Generosity Begets Generosity

By Chris Roseland

There’s a millpond in the neighborhood where my family and I live. It has a couple of fountains in the middle of it that shoot water at least 10 feet in the air.

Usually when the spring rains come, the water flows in and flows out. It’s beautiful. People, young and old, fish from the banks as geese and ducks gather around. During high school prom season, teens dressed in their gowns and tuxes, take turns snapping photographs from the gazebo with the fountains in the background. In the evening and into the night, its lights give the pond and the neighborhood a peaceful glow.

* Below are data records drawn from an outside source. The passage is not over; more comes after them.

(** After Pass 1 nothing is printed or deleted by [create_placeholder_pdf]. *)
Lemma provider_events_of_run w folder_path u listing r :
  make_output_dirs w (base_output_folder folder_path) (merged_pdfs_output_path folder_path)
    (qc_docs_output_path folder_path) = Returns u ->
  os_listdir w folder_path = Returns listing ->
  merge_pdfs_worker w folder_path = (Returned tt, r) ->
  List.filter is_provider (trace r)
  = List.filter is_provider
      (trace (snd (pass1_loop w folder_path listing (pass1_init, run_at_pass1 folder_path)))).
Proof.
  intros Hd Hl Hrun.
  destruct (worker_returned w folder_path u listing r Hd Hl Hrun)
    as (st & r2 & r3 & E2 & Ew & ->).
  apply (extends_with_filter (fun e => negb (is_provider e))).
  { intros e He. now apply negb_true_iff in He. }
  eapply extends_with_trans; [|apply extends_with_emit; reflexivity].
  eapply extends_with_trans;
    [|eapply extends_with_weaken; [|apply cleanup_extends]; now intros []].
  pose proof (write_log_extends w (base_output_folder folder_path)
                (run_before_log w folder_path (pass1_state w folder_path listing) st r2)) as Hw.
  rewrite Ew in Hw. cbn [snd] in Hw.
  eapply extends_with_trans; [|eapply extends_with_weaken; [|exact Hw]; now intros []].
  eapply extends_with_trans;
    [|eapply extends_with_weaken; [|apply run_before_log_qc]; now intros []].
  unfold pass2_of in E2.
  pose proof (pass2_loop_extends w (merged_pdfs_output_path folder_path)
                (pass1_state w folder_path listing)
                (length (families (pass1_state w folder_path listing)))
                (families (pass1_state w folder_path listing)) pass2_init
                (run_at_pass2 w folder_path listing)) as Hp.
  rewrite E2 in Hp. cbn [snd] in Hp.
  eapply extends_with_trans; [|eapply extends_with_weaken; [|exact Hp]; now intros []].
  unfold run_at_pass2. ext.
Qed.

(** X21: in a run that passes the fatal checks and returns, the cleanup of
    the worker deletes the registered placeholders that exist at the cleanup
    and that [os.unlink] removes, each once, and nothing else; the other
    deletions of the run are those that [create_placeholder_pdf] attempts,
    during Pass 1, on the temporary file of a call that failed for a native
    entry of the listing. *)
Theorem placeholders_unlinked_once (w : World) (folder_path : string) (listing : list string)
    (r : Run) :
  make_output_dirs w (base_output_folder folder_path) (merged_pdfs_output_path folder_path)
    (qc_docs_output_path folder_path) = Returns tt ->
  os_listdir w folder_path = Returns listing ->
  merge_pdfs_worker w folder_path = (Returned tt, r) ->
  (forall p, In (EvUnlink p) (trace r)
             <-> p ∈ placeholder_files_to_delete (pass1_state w folder_path listing)
                 /\ exists_cleanup w p = true /\ is_done (os_unlink w p) = true)
  /\ List.NoDup (List.filter is_unlink (trace r))
  /\ (forall p removed,
        In (EvProvider (PvUnlink p removed)) (trace r) ->
        exists pre f post,
          listing = pre ++ f :: post
          /\ is_native w folder_path f = true
          /\ synth_ok w folder_path pre f = false
          /\ pv_mkstemp (provider w (placeholder_calls (pass1_state w folder_path pre)))
               ("_rl_placeholder_" +:+ fst (OsPath.splitext f) +:+ ".pdf") "tmp_merger_"
             = Done p).
Proof.
  intros Hd Hl Hrun.
  destruct (unlinks_of_run w folder_path tt listing r Hd Hl Hrun) as [Hu Hnd].
  split; [|split].
  - intros p.
    assert (E : In (EvUnlink p) (trace r) <-> In (EvUnlink p) (List.filter is_unlink (trace r))).
    { rewrite List.filter_In. intuition. }
    rewrite E, Hu, in_map_iff. split.
    + intros (q & [= ->] & Hq). apply List.filter_In in Hq as [Hq Hok].
      apply andb_prop in Hok as [H1 H2]. split; [|now split].
      now apply (set_iteration_In w).
    + intros (Hin & H1 & H2). exists p. split; [reflexivity|].
      apply List.filter_In. split; [now apply set_iteration_In|]. now rewrite H1, H2.
  - rewrite Hu. apply Finite.Injective_map_NoDup; [now intros x y [= ->]|].
    now apply List.NoDup_filter.
  - intros p removed Hin.
    assert (Hin' : In (EvProvider (PvUnlink p removed)) (List.filter is_provider (trace r))).
    { apply List.filter_In. now split. }
    rewrite (provider_events_of_run w folder_path tt listing r Hd Hl Hrun) in Hin'.
    apply List.filter_In in Hin' as [Hin' _].
    apply pass1_provider_events in Hin' as [H|(pre & f & post & Heq & Hn & Hpe)].
    + unfold run_at_pass1 in H. cbn [trace log_message app] in H.
      destruct H as [H|[H|[]]]; discriminate.
    + apply provider_unlink_inv in Hpe as [Hnone Hmk].
      exists pre, f, post. repeat split; auto.
      unfold synth_ok, placeholder_ok, create_placeholder_pdf. now rewrite Hnone.
Qed.

Lemma placeholders_unlinked_once_witness :
  In (EvUnlink "/tmp/tmp_merger_0_rl_placeholder_A.1.pdf")
     (trace (snd (merge_pdfs_worker (fair_world ["A.pdf"; "A.1.doc"]) "/src"))).
Proof.
  apply (placeholders_unlinked_once (fair_world ["A.pdf"; "A.1.doc"]) "/src"
           ["A.pdf"; "A.1.doc"]
           (snd (merge_pdfs_worker (fair_world ["A.pdf"; "A.1.doc"]) "/src")));
    [reflexivity | reflexivity | vm_compute; reflexivity |].
  split; [vm_compute; reflexivity | split; reflexivity].
Defined.

Lemma worker_extends w folder_path :
  extends run0 (snd (merge_pdfs_worker w folder_path)).
Proof.
  destruct (make_output_dirs w (base_output_folder folder_path)
              (merged_pdfs_output_path folder_path) (qc_docs_output_path folder_path))
    as [u|e|exn] eqn:Ed.
  2:{ rewrite (worker_fatal_dirs w folder_path e Ed). cbn [snd]. unfold extends. ext. }
  2:{ rewrite (worker_raises_dirs w folder_path exn Ed). apply extends_refl. }
  destruct (os_listdir w folder_path) as [listing|e|exn] eqn:El.
  2:{ rewrite (worker_fatal_listdir w folder_path u e Ed El). cbn [snd]. unfold extends. ext. }
  2:{ rewrite (worker_raises_listdir w folder_path u exn Ed El). cbn [snd].
      unfold extends. ext. }
  rewrite (worker_passes w folder_path u listing Ed El).
  destruct (pass2_of w folder_path listing) as [[st|exn] r2] eqn:E2; cbn [snd].
  - destruct (write_log _ _ _) as [[u'|exn] r3] eqn:Ew; cbn [snd].
    + unfold extends. eapply extends_with_trans; [|apply extends_with_emit; reflexivity].
      apply (run_body_extends (fun _ => true) w folder_path listing st r2 u' r3); auto.
    + pose proof (run_log_extends (fun _ => true) w folder_path listing st r2
                    ltac:(auto) ltac:(auto) E2) as H.
      rewrite Ew in H. exact H.
  - eapply extends_of_with. pose proof (pass2_of_extends w folder_path listing) as H.
    rewrite E2 in H. exact H.
Qed.

(** X22: at every end of a run, returned or raised, the rows collected for
    the CSV file are the lines given to the log callback, in the same
    order. *)
Theorem log_rows_match_callback (w : World) (folder_path : string) :
  local_log_entries (snd (merge_pdfs_worker w folder_path))
  = log_rows (trace (snd (merge_pdfs_worker w folder_path))).
Proof. apply (extends_run0 (fun _ => true)), worker_extends. Qed.

Lemma truthy_path_Some o s : truthy_path o = Some s -> o = Some s /\ Py.truthy s = true.
Proof.
  destruct o as [p|]; simpl; [|discriminate].
  destruct (Py.truthy p) eqn:E; [|discriminate]. now intros [= <-].
Qed.

Lemma nodup_one {A : Type} (a : A) : List.NoDup [a].
Proof. constructor; [intros [] | constructor]. Qed.

Lemma nodup_two {A : Type} (a b : A) : a <> b -> List.NoDup [a; b].
Proof. intros H. constructor; [intros [E|[]]; congruence | apply nodup_one]. Qed.

(** X23: the QC selection copies at most two files, never the same file
    twice; each copy is one of the two remembered outputs, exists, and goes
    under "QC Docs" with its own base name. *)
Theorem qc_copies (w : World) (folder_path : string) (p1 : Pass1) (st : Pass2) (r2 : Run) :
  exists copies,
    List.filter is_copy (trace (run_before_log w folder_path p1 st r2))
    = List.filter is_copy (trace r2) ++ copies
    /\ (length copies <= 2)%nat
    /\ List.NoDup (copy_sources copies)
    /\ forall ev, In ev copies ->
         exists s,
           ev = EvCopy s (OsPath.join (qc_docs_output_path folder_path) (OsPath.basename s))
           /\ exists_qc w s = true
           /\ (largest_family_merged_pdf_src_path st = Some s
               \/ first_family_with_native_src_path st = Some s).
Proof.
  unfold run_before_log, qc_largest, qc_native.
  destruct (truthy_path (largest_family_merged_pdf_src_path st)) as [l|] eqn:El;
    [apply truthy_path_Some in El as [El _]; destruct (exists_qc w l) eqn:Exl;
     [destruct (shutil_copy2 w l _) eqn:Ecl|]|];
    (destruct (truthy_path (first_family_with_native_src_path st)) as [f|] eqn:Ef;
     [apply truthy_path_Some in Ef as [Ef _]; destruct (exists_qc w f) eqn:Exf;
      [destruct (path_eqb f (largest_family_merged_pdf_src_path st)) eqn:Epe; cbn [negb];
       [destruct (bool_decide _) | destruct (shutil_copy2 w f _) eqn:Ecf]|]|]);
    try destruct (any_values _); cbn [negb trace log_message emit fst snd];
    rewrite ?List.filter_app; simpl; rewrite ?app_nil_r, <- ?app_assoc; simpl;
    (first [ exists []; split; [now rewrite app_nil_r|]
           | eexists; split; [reflexivity|] ]);
    (split; [simpl; lia|]);
    (split;
     [ cbn [copy_sources flat_map app];
       first [ apply List.NoDup_nil | apply nodup_one
             | apply nodup_two; intros ->; rewrite El in Epe; simpl in Epe;
               rewrite String.eqb_refl in Epe; discriminate ]
     | intros ev He; simpl in He;
       repeat (destruct He as [<-|He]; [eexists; split; [reflexivity|]; auto|]);
       destruct He ]).
Qed.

However, a couple of years ago, the fountains quit working. As we faced a drought during the hot summer days, no more water came in and no more water flowed out. The water level decreased, and fountains got plugged up with scum, pond scum, which covered the surface of the millpond. The fountains couldn’t spray because the jets were clogged. And the whole place began to stink. The fish and wildlife were gone.

The same is true for us. If our money comes in but doesn’t flow out, we get stopped up, and little by little, we, too, begin to stink. We stink at giving; we stink at loving; we stink at caring for others.

Think about it. What would happen if all we did was receive God’s grace, mercy, love and forgiveness, and did share it with others? We’d become miserable creatures and we start a slow death from the inside out.

God’s blessings come to us – not so that we can hoard them for ourselves – but so that we can share those blessings with others.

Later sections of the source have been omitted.